As U cases pull in the front and export the back they can be pretty noisy, you fitting it in a cabinet with sound proofing or anything?
 
How about something like this?

Capture.png
 
Would you not be better off getting an i5 rather than a I7, and put the money saved into some dedicated audio hardware? Like a fancy sound card, midi interface or whatever?

Do you need to budget for a decent speaker /monitor system and or headphones?

Will you be wanting to plug instruments in to sample etc.?
I have all the other things from my previous old setup so all I need is the tower/rack system, prefer slim rack if possible.
I thought i7 would be better then i5 due to software synths and the processing they use.
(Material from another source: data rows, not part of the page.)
(** X5.  [keys()] and [size()] first drop what has expired: in a map with
    unique keys, [keys()] lists, without repetition, exactly the keys whose
    entry has [expiresAt >= now], [size()] is their number, [has] is [true]
    on each of them, and asking again at the same instant gives the same
    answer and changes nothing. *)
Theorem keys_lists_the_live_entries now c :
  JsMap.wf c ->
  NoDup (fst (keys now c))
  /\ (forall k,
        In k (fst (keys now c)) <->
        exists item, JsMap.get k c = Some item /\ now <= expiresAt item)
  /\ fst (size now c) = Z.of_nat (length (fst (keys now c)))
  /\ snd (size now c) = snd (keys now c)
  /\ keys now (snd (keys now c)) = keys now c
  /\ (forall k, In k (fst (keys now c)) ->
        fst (has now k (snd (keys now c))) = true).
Proof.
  intros Hwf. unfold keys, size. simpl.
  pose proof (wf_cleanup now c Hwf) as Hwf'.
  assert (Hlive : forall k,
             In k (JsMap.keys (cleanup now c)) <->
             exists item, JsMap.get k c = Some item /\ now <= expiresAt item).
  { intros k. rewrite cleanup_filter by assumption. unfold JsMap.keys.
    rewrite in_map_iff. split.
    - intros ([k' item] & Hfst & Hin). simpl in Hfst. subst k'.
      apply filter_In in Hin as [Hin Hok]. simpl in Hok.
      exists item. split; [now apply In_get|].
      apply negb_true_iff in Hok. rewrite Z.gtb_ltb in Hok.
      now apply Z.ltb_ge in Hok.
    - intros (item & Hget & Hle). exists (k, item). split; [reflexivity|].
      apply filter_In. split; [now apply get_Some_In|]. simpl.
      apply negb_true_iff. rewrite Z.gtb_ltb. apply Z.ltb_ge. lia. }
  split; [exact Hwf'|]. split; [exact Hlive|].
  split; [unfold JsMap.size, JsMap.keys; now rewrite length_map|].
  split; [reflexivity|].
  split; [now rewrite cleanup_idempotent|].
  intros k Hin. unfold has.
  destruct (JsMap.get k (cleanup now c)) as [item|] eqn:E.
  - assert (Hin' : In (k, item) (cleanup now c)) by now apply get_Some_In.
    rewrite cleanup_filter in Hin' by assumption.
    apply filter_In in Hin' as [_ Hok]. simpl in Hok.
    unfold isExpired. apply negb_true_iff in Hok. now rewrite Hok.
  - apply get_None_notin in E. contradiction.
Qed.

Lemma fold_oldest (first : CacheItem T) (rest : list (CacheItem T)) :
  exists before after,
    first :: rest
    = before
      ++ fold_left
           (fun oldest current =>
              if timestamp current <? timestamp oldest
              then current else oldest) rest first
      :: after
    /\ (forall x, In x before ->
          timestamp
            (fold_left
               (fun oldest current =>
                  if timestamp current <? timestamp oldest
                  then current else oldest) rest first) < timestamp x)
    /\ (forall x, In x after ->
          timestamp
            (fold_left
               (fun oldest current =>
                  if timestamp current <? timestamp oldest
                  then current else oldest) rest first) <= timestamp x).
Proof.
  induction rest as [|y rest IH] using rev_ind.
  - exists [], []. simpl. repeat split; intros ? [].
  - rewrite fold_left_app. simpl.
    set (r := fold_left _ rest first) in *.
    destruct IH as (before & after & Hl & Hb & Ha).
    destruct (timestamp y <? timestamp r) eqn:E.
    + apply Z.ltb_lt in E. exists (first :: rest), [].
      split; [now rewrite app_comm_cons|]. split; [|intros ? []].
      intros x Hx. rewrite Hl in Hx.
      apply in_app_or in Hx as [Hx|[Hx|Hx]].
      * specialize (Hb x Hx). lia.
      * subst x. lia.
      * specialize (Ha x Hx). lia.
    + apply Z.ltb_ge in E. exists before, (after ++ [y]).
      split; [|split; [exact Hb|]].
      * rewrite app_comm_cons, Hl, <- app_assoc. reflexivity.
      * intros x Hx. apply in_app_or in Hx as [Hx|[<-|[]]]; auto.
Qed.

Lemma fold_newest (first : CacheItem T) (rest : list (CacheItem T)) :
  exists before after,
    first :: rest
    = before
      ++ fold_left
           (fun newest current =>
              if timestamp current >? timestamp newest
              then current else newest) rest first
      :: after
    /\ (forall x, In x before ->
          timestamp x
          < timestamp
              (fold_left
                 (fun newest current =>
                    if timestamp current >? timestamp newest
                    then current else newest) rest first))
    /\ (forall x, In x after ->
          timestamp x
          <= timestamp
               (fold_left
                  (fun newest current =>
                     if timestamp current >? timestamp newest
                     then current else newest) rest first)).
Proof.
  induction rest as [|y rest IH] using rev_ind.
  - exists [], []. simpl. repeat split; intros ? [].
  - rewrite fold_left_app. simpl.
    set (r := fold_left _ rest first) in *.
    destruct IH as (before & after & Hl & Hb & Ha).
    destruct (timestamp y >? timestamp r) eqn:E; rewrite Z.gtb_ltb in E.
    + apply Z.ltb_lt in E. exists (first :: rest), [].
      split; [now rewrite app_comm_cons|]. split; [|intros ? []].
      intros x Hx. rewrite Hl in Hx.
      apply in_app_or in Hx as [Hx|[Hx|Hx]].
      * specialize (Hb x Hx). lia.
      * subst x. lia.
      * specialize (Ha x Hx). lia.
    + apply Z.ltb_ge in E. exists before, (after ++ [y]).
      split; [|split; [exact Hb|]].
      * rewrite app_comm_cons, Hl, <- app_assoc. reflexivity.
      * intros x Hx. apply in_app_or in Hx as [Hx|[<-|[]]]; auto.
Qed.

(** X6.  [getOldestItem] and [getNewestItem] return nothing exactly on an
    empty cache.  Otherwise the oldest item is the first value of the map,
    in insertion order, whose [timestamp] is least (every value before it is
    strictly younger, every value after it is not older), and the newest
    item is the first value whose [timestamp] is greatest. *)
Theorem oldest_and_newest_item c :
  (getOldestItem c = None <-> c = [])
  /\ (getNewestItem c = None <-> c = [])
  /\ (forall oldest,
        getOldestItem c = Some oldest ->
        exists before after,
          map snd c = before ++ oldest :: after
          /\ (forall x, In x before -> timestamp oldest < timestamp x)
          /\ (forall x, In x after -> timestamp oldest <= timestamp x))
  /\ (forall newest,
        getNewestItem c = Some newest ->
        exists before after,
          map snd c = before ++ newest :: after
          /\ (forall x, In x before -> timestamp x < timestamp newest)
          /\ (forall x, In x after -> timestamp x <= timestamp newest)).
Proof.
  unfold getOldestItem, getNewestItem.
  destruct c as [|[k item] c]; simpl.
  - repeat split; try discriminate; reflexivity.
  - split; [split; discriminate|]. split; [split; discriminate|]. split.
    + intros oldest [= <-]. apply fold_oldest.
    + intros newest [= <-]. apply fold_newest.
Qed.
End CacheListing.

(** ** The cache: persistence *)

Section CachePersistence.
Import CacheService CacheQueries.
Context {T : Type}.
Implicit Types (c : Cache T) (cfg : CacheConfig) (k : string).

Lemma load_fold_keeps (P : string * CacheItem T -> Prop) now
    (entries : list (string * CacheItem T)) c :
  (forall e, In e entries -> expiresAt (snd e) > now -> P e) ->
  JsMap.wf c -> Forall P c ->
  JsMap.wf
    (fold_left
       (fun m e =>
          if expiresAt (snd e) >? now then JsMap.set (fst e) (snd e) m
          else m) entries c)
  /\ Forall P
       (fold_left
          (fun m e =>
             if expiresAt (snd e) >? now then JsMap.set (fst e) (snd e) m
             else m) entries c).
Proof.
  revert c. induction entries as [|e entries IH]; intros c HP Hwf Hall; simpl.
  - now split.
  - apply IH.
    + intros e' He'. apply HP. now right.
    + destruct (expiresAt (snd e) >? now); auto using wf_set.
    + destruct (expiresAt (snd e) >? now) eqn:E; auto.
      apply Forall_set_key; auto.
      rewrite <- surjective_pairing. apply HP; [now left|].
      rewrite Z.gtb_ltb in E. apply Z.ltb_lt in E. lia.
Qed.

(** X7.  What the constructor loads from storage: only entries taken from
    the stored ones that expire strictly after [now], under pairwise
    distinct keys, each of which [get] returns at [now]; nothing at all
    when persistence is off, when the item is absent or does not parse, or
    when every stored entry has [expiresAt <= now]. *)
Theorem loaded_entries_are_live cfg now
    (entries : list (string * CacheItem T)) :
  JsMap.wf (construct cfg now (Some entries))
  /\ (forall k item,
        JsMap.get k (construct cfg now (Some entries)) = Some item ->
        In (k, item) entries
        /\ now < expiresAt item
        /\ fst (get now k (construct cfg now (Some entries)))
           = Some (data item))
  /\ (enablePersistence cfg = false ->
      construct cfg now (Some entries) = JsMap.empty)
  /\ construct cfg now (@None (list (string * CacheItem T))) = JsMap.empty
  /\ (Forall (fun e => expiresAt (snd e) <= now) entries ->
      construct cfg now (Some entries) = JsMap.empty).
Proof.
  unfold construct, loadFromStorage.
  split; [|split; [|split; [|split]]].
  - destruct (negb (enablePersistence cfg)); [constructor|].
    apply (load_fold_keeps (fun _ => True)); auto; constructor.
  - intros k item Hget.
    destruct (negb (enablePersistence cfg)); [discriminate|].
    destruct (load_fold_keeps
                (fun e => In e entries /\ now < expiresAt (snd e))
                now entries JsMap.empty) as [_ Hall].
    { intros e He Hgt. split; [assumption | lia]. }
    { constructor. }
    { constructor. }
    pose proof (get_Some_In _ _ _ Hget) as Hin.
    rewrite Forall_forall in Hall. destruct (Hall _ Hin) as [Hsrc Hlt].
    simpl in Hlt. split; [exact Hsrc|]. split; [exact Hlt|].
    unfold get, isExpired. rewrite Hget.
    replace (now >? expiresAt item) with false; [reflexivity|].
    symmetry. rewrite Z.gtb_ltb. apply Z.ltb_ge. lia.
  - intros Hoff. now rewrite Hoff.
  - now destruct (negb (enablePersistence cfg)).
  - intros Hold. destruct (negb (enablePersistence cfg)); [reflexivity|].
    generalize (@JsMap.empty (CacheItem T)).
    induction Hold as [|e entries He _ IH]; intros m; simpl.
    + reflexivity.
    + replace (expiresAt (snd e) >? now) with false; [apply IH|].
      symmetry. rewrite Z.gtb_ltb. apply Z.ltb_ge. lia.
Qed.

Lemma load_fold_distinct now (l : list (string * CacheItem T)) c :
  JsMap.wf (c ++ l) ->
  fold_left
    (fun m e =>
       if expiresAt (snd e) >? now then JsMap.set (fst e) (snd e) m else m)
    l c
  = c ++ filter (fun e => expiresAt (snd e) >? now) l.
Proof.
  revert c. induction l as [|[k item] l IH]; intros c Hwf; simpl.
  - now rewrite app_nil_r.
  - destruct (expiresAt item >? now).
    + assert (Hk : JsMap.get k c = None).
      { apply get_None_notin. unfold JsMap.wf, JsMap.keys in *.
        rewrite map_app in Hwf. simpl in Hwf.
        apply NoDup_remove_2 in Hwf. intros Hin. apply Hwf.
        apply in_or_app. now left. }
      rewrite set_absent by assumption.
      rewrite IH; [now rewrite <- app_assoc|].
      now rewrite <- app_assoc.
    + apply IH. unfold JsMap.wf, JsMap.keys in *.
      rewrite map_app in *. simpl in Hwf.
      now apply NoDup_remove_1 in Hwf.
Qed.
Ah the mother board if possible at all should have pci slot as I want to use my existing pro audio cards 2no or at east one of them.
 
FYI a 3U case is big enough to build a normal pc in with no problems using standard hardware (Just watch the cpu heat sink, no idea size of a Dark rock pro 3)

As U cases pull in the front and export the back they can be pretty noisy, you fitting it in a cabinet with sound proofing or anything?
Ah never thought about racks creating more noise if that's the case then Nice looking/slick modern mid ATX tower will do
 
Fair enough, an I7 will be better, I wasn't sure if you had budget constraints, hence the i5 suggestion. I7 aren't cheap so if your budget is strict, an i5 could save cash that could be spent elsewhere and not nessesarily be any detriment to the audio side of things.

Edit, if the software you use can benefit significantly from hyperthreading then I7 all the way.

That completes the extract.